(** X19. On a dataset the classes are exactly the labels that occur: the
    prior has a key for each class index below [n_class] and for nothing
    else, so every class has at least one row. *)
Theorem dataset_classes_all_occur
    (X : list (list R)) (y : list Z) (m : nat) (l : Z) :
  dataset X y m (size (_get_prior y)) →
  (is_Some (_get_prior y !! l) ↔ (0 ≤ l < Z.of_nat (size (_get_prior y)))%Z).
Proof.
  intros (_ & _ & _ & Hrange). unfold _get_prior in *.
  set (k := size (Counter y)) in *.
  assert (is_Some (Counter y !! l) ↔ l ∈ remove_dups y) as ->.
  { rewrite Counter_lookup, elem_of_remove_dups.
    case_decide; split; try done. }
  assert (remove_dups y ≡ₚ seqZ 0 (Z.of_nat k)) as Hperm.
  { apply submseteq_length_Permutation.
    - apply NoDup_submseteq; [apply NoDup_remove_dups|].
      intros z Hz. rewrite elem_of_remove_dups in Hz. apply elem_of_seqZ.
      pose proof (proj1 (Forall_forall _ _) Hrange z Hz) as Hr. cbn beta in Hr. lia.
    - rewrite length_seqZ. unfold k. rewrite Counter_size. lia. }
  rewrite Hperm, elem_of_seqZ. lia.
Qed.

Lemma dataset_classes_all_occur_witness :
  is_Some (_get_prior y_const !! 1%Z) ↔
  (0 ≤ 1 < Z.of_nat (size (_get_prior y_const)))%Z.
Proof.
  exact (dataset_classes_all_occur X_const y_const 1 1%Z dataset_const).
Defined.

(** ** The order of the training rows *)

Section row_order.
Local Open Scope R_scope.
Implicit Types (rows : list (list R * Z)).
● ● ● ● ●
## What the task asks
The response must consist of the lines above, from the first one through the line containing "dataset X y m (size (_get_prior y)) →", reproduced exactly.

## Output of the exercise
(** X19. On a dataset the classes are exactly the labels that occur: the
    prior has a key for each class index below [n_class] and for nothing
    else, so every class has at least one row. *)
Theorem dataset_classes_all_occur
    (X : list (list R)) (y : list Z) (m : nat) (l : Z) :
  dataset X y m (size (_get_prior y)) →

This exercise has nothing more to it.